━━━ INFORMATION PROVIDED ━━━

(* ===== verification/StoreEffects.v ===== *)
(** * Properties of all code that acts on the store alone

    A [StoreEffect] is an effect that allows readings of the environment,
    reads and writes of the store, and panics.  It holds of every store
    operation and of every command except INFO and BGREWRITEAOF, which
    also act on the rest of the process.  Its instance here is [log_same]:
    the files, the writer task and its channel are left alone. *)

From S2P Require Import Prelude Numbers Utf8 Errors Values World MemoryStore StoreInv StoreSpec Protocol Command StringCommands TtlCommands HashCommands Glob Persistence ServerCommands Effects.

Class StoreEffect {E : Env} (P : forall A, M A -> Prop) : Prop := {
  se_effect :: Effect P;
  se_now : P _ now;
  se_system_now : P _ system_now;
  se_iterate : forall A (m : gmap bytes A), P _ (iterate m);
  se_gets : forall A (f : MemoryStore -> A), P _ (gets f);
  se_modify : forall f, P _ (modify f);
  se_panic : forall A, P A panic
}.

Section Rules.
Context {E : Env} (P : forall A, M A -> Prop) `{!StoreEffect P}.

Ltac store_prim := first
  [ apply se_now | apply se_system_now | apply se_iterate | apply se_gets | apply se_modify | apply se_panic ].
Ltac store_walk := eff_walk; first [store_prim | auto with potato].

Lemma se_data_get k : P _ (data_get k).
Proof. apply se_gets. Qed.
Lemma se_data_insert k v : P _ (data_insert k v).
Proof. apply se_modify. Qed.
Lemma se_index_insert k t : P _ (index_insert k t).
Proof. apply se_modify. Qed.
Lemma se_index_remove k : P _ (index_remove k).
Proof. apply se_modify. Qed.
Lemma se_data_remove k : P _ (data_remove k).
Proof. unfold data_remove. eff_walk; first [store_prim | apply se_data_get]. Qed.
Hint Resolve se_data_get se_data_insert se_index_insert se_index_remove se_data_remove : potato.

Lemma se_instant_add t d : P _ (instant_add t d).
Proof. unfold instant_add. store_walk. Qed.
Lemma se_instant_sub t d : P _ (instant_sub t d).
Proof. unfold instant_sub. store_walk. Qed.
Lemma se_unix_millis : P _ unix_millis.
Proof. unfold unix_millis. store_walk. Qed.
Hint Resolve se_instant_add se_instant_sub se_unix_millis : potato.

Lemma se_is_expired sv : P _ (is_expired sv).
Proof. unfold is_expired. store_walk. Qed.
Lemma se_new_value v : P _ (new_value v).
Proof. unfold new_value. store_walk. Qed.
Lemma se_new_with_expiration v d : P _ (new_with_expiration v d).
Proof. unfold new_with_expiration. store_walk. Qed.
Lemma se_new_with_ttl v n : P _ (new_with_ttl v n).
Proof. unfold new_with_ttl. store_walk. Qed.
Lemma se_touch sv : P _ (touch sv).
Proof. unfold touch. store_walk. Qed.
Lemma se_update_metadata sv : P _ (update_metadata sv).
Proof. unfold update_metadata. store_walk. Qed.
Lemma se_ttl_seconds sv : P _ (ttl_seconds sv).
Proof. unfold ttl_seconds. store_walk. Qed.
Lemma se_ttl_millis sv : P _ (ttl_millis sv).
Proof. unfold ttl_millis. store_walk. Qed.
Hint Resolve se_is_expired se_new_value se_new_with_expiration se_new_with_ttl se_touch se_update_metadata
  se_ttl_seconds se_ttl_millis : potato.

Lemma se_set k v : P _ (set k v).
Proof. unfold set. store_walk. Qed.
Lemma se_make_stored v d : P _ (make_stored v d).
Proof. unfold make_stored. store_walk. Qed.
Lemma se_resolve_keep k ttl : P _ (resolve_keep k ttl).
Proof. unfold resolve_keep. store_walk. Qed.
Hint Resolve se_make_stored se_resolve_keep : potato.
Lemma se_set_with_options k v ttl ex : P _ (set_with_options k v ttl ex).
Proof. unfold set_with_options. store_walk. Qed.
Lemma se_delete_sync k : P _ (delete_sync k).
Proof. unfold delete_sync. store_walk. Qed.
Lemma se_delete_key k : P _ (delete_key k).
Proof. unfold delete_key. store_walk. Qed.
Hint Resolve se_set se_set_with_options se_delete_sync se_delete_key : potato.
Lemma se_get k : P _ (get k).
Proof. unfold get. store_walk. Qed.
Lemma se_exists k : P _ (exists_ k).
Proof. unfold exists_. store_walk. Qed.
Lemma se_expire_with_options k n fl : P _ (expire_with_options k n fl).
Proof. unfold expire_with_options. store_walk. Qed.
Lemma se_expire_at_with_options k d fl : P _ (expire_at_with_options k d fl).
Proof. unfold expire_at_with_options. store_walk. Qed.
Lemma se_ttl k : P _ (ttl k).
Proof. unfold ttl. store_walk. Qed.
Lemma se_pttl k : P _ (pttl k).
Proof. unfold pttl. store_walk. Qed.
Lemma se_keys : P _ keys.
Proof. unfold keys. store_walk. Qed.
Lemma se_clear : P _ clear.
Proof. unfold clear. store_walk. Qed.
Lemma se_incr_by k n : P _ (incr_by k n).
Proof. unfold incr_by. store_walk. Qed.
Lemma se_hset k f x : P _ (hset k f x).
Proof. unfold hset. store_walk. Qed.
Lemma se_hget k f : P _ (hget k f).
Proof. unfold hget. store_walk. Qed.
Lemma se_hdel_commit k f b : P _ (hdel_commit k f b).
Proof. unfold hdel_commit. store_walk. Qed.
Hint Resolve se_hdel_commit : potato.
Lemma se_hdel k f : P _ (hdel k f).
Proof. unfold hdel. store_walk. Qed.
Lemma se_hgetall k : P _ (hgetall k).
Proof. unfold hgetall. store_walk. Qed.
Lemma se_hexists k f : P _ (hexists k f).
Proof. unfold hexists. store_walk. Qed.
Hint Resolve se_get se_exists se_expire_with_options se_expire_at_with_options se_ttl se_pttl se_keys se_clear
  se_incr_by se_hset se_hget se_hdel se_hgetall se_hexists : potato.

(** *** Commands *)
Lemma se_arg_panic (args : list bytes) i : P _ (panic (A := CommandResult)) \/ (i < length args)%nat.
Proof. left. apply se_panic. Qed.
Lemma se_unix_deadline n : P _ (unix_deadline n).
Proof. unfold unix_deadline. store_walk. Qed.
Lemma se_unix_target n : P _ (resolve_unix_target n).
Proof. unfold resolve_unix_target. store_walk. Qed.
Hint Resolve se_arg_panic se_unix_deadline se_unix_target : potato.
Lemma se_resolve_ttl c : P _ (resolve_ttl c).
Proof. unfold resolve_ttl. store_walk. Qed.
Hint Resolve se_resolve_ttl : potato.

Lemma se_mset_panic (l : list bytes) : P _ (panic (A := CommandResult)) \/ Nat.even (length l) = true.
Proof. left. apply se_panic. Qed.
Lemma se_count_loop op l n : (forall k, P _ (op k)) -> P _ (count_loop op l n).
Proof. intros H. apply eff_count_loop; [apply _|auto]. Qed.
Lemma se_mget_loop l out : P _ (mget_loop l out).
Proof. apply eff_mget_loop; [apply _|auto with potato]. Qed.
Lemma se_mset_loop l : P _ (mset_loop l).
Proof. apply eff_mset_loop; [apply _|apply se_mset_panic|auto with potato]. Qed.
Lemma se_hset_loop k l n : P _ (hset_loop k l n).
Proof. apply eff_hset_loop; [apply _|apply se_mset_panic|auto with potato]. Qed.
Lemma se_hmget_loop k l out : P _ (hmget_loop k l out).
Proof. apply eff_hmget_loop; [apply _|auto with potato]. Qed.
Hint Resolve se_count_loop se_mget_loop se_mset_loop se_hset_loop se_hmget_loop : potato.

Lemma se_command slot c l :
  In c (main_commands slot ++ [CommandCommand 33]) -> cmd_name c <> b#"INFO" -> cmd_name c <> b#"BGREWRITEAOF" ->
  P _ (execute c l).
Proof.
  intros Hin Hi Hb. each_command Hin; try (by destruct Hi); try (by destruct Hb); clear Hi Hb.
  all: open_command; eff_walk; first [store_prim | auto with potato].
Qed.
End Rules.

(** ** The log is left alone *)
Definition same_log (p p' : Process) : Prop :=
  disk p' = disk p /\ writer p' = writer p /\ channel p' = channel p.

Definition log_same (A : Type) (m : M A) : Prop := forall w, same_log (w_proc w) (w_proc (after m w)).

#[global] Instance log_same_Effect : Effect log_same.
Proof.
  split; [done|]. intros A B m k Hm Hk w. unfold after. rewrite bind_run.
  specialize (Hm w). unfold after in Hm. destruct (m w) as [[a|] w1]; [|done].
  specialize (Hk a w1). unfold after in Hk. unfold same_log in *. simpl in Hm.
  destruct Hm as (-> & -> & ->) in Hk. done.
Qed.

#[global] Instance log_same_StoreEffect {E : Env} : StoreEffect log_same.
Proof. split; try apply _; done. Qed.

(** INFO only remembers when it was first called. *)
Lemma log_same_uptime {E : Env} : log_same _ uptime_seconds.
Proof.
  intros w. unfold uptime_seconds, after, elapsed. rewrite bind_run. unfold getp. cbv iota beta.
  destruct (uptime_anchor (w_proc w)); done.
Qed.

Lemma log_same_command {E : Env} slot c l :
  In c (main_commands slot ++ [CommandCommand 33]) -> cmd_name c <> b#"BGREWRITEAOF" -> log_same _ (execute c l).
Proof.
  intros Hin Hb. destruct (decide (cmd_name c = b#"INFO")) as [Hi|Hi]; [|by eapply (se_command log_same)].
  each_command Hin; try discriminate Hi. open_command. eff_walk; try apply se_gets.
  - apply log_same_uptime.
  - unfold arg_str. case_match; [apply eff_ret|apply se_panic].
Qed.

━━━

WORK TO COMPLETE: From the line that contains "specialize (Hk a" down to the last line above, print each line exactly as it appears.

EXPECTED ANSWER:
  specialize (Hk a w1). unfold after in Hk. unfold same_log in *. simpl in Hm.
  destruct Hm as (-> & -> & ->) in Hk. done.
Qed.

#[global] Instance log_same_StoreEffect {E : Env} : StoreEffect log_same.
Proof. split; try apply _; done. Qed.

(** INFO only remembers when it was first called. *)
Lemma log_same_uptime {E : Env} : log_same _ uptime_seconds.
Proof.
  intros w. unfold uptime_seconds, after, elapsed. rewrite bind_run. unfold getp. cbv iota beta.
  destruct (uptime_anchor (w_proc w)); done.
Qed.

Lemma log_same_command {E : Env} slot c l :
  In c (main_commands slot ++ [CommandCommand 33]) -> cmd_name c <> b#"BGREWRITEAOF" -> log_same _ (execute c l).
Proof.
  intros Hin Hb. destruct (decide (cmd_name c = b#"INFO")) as [Hi|Hi]; [|by eapply (se_command log_same)].
  each_command Hin; try discriminate Hi. open_command. eff_walk; try apply se_gets.
  - apply log_same_uptime.
  - unfold arg_str. case_match; [apply eff_ret|apply se_panic].
Qed.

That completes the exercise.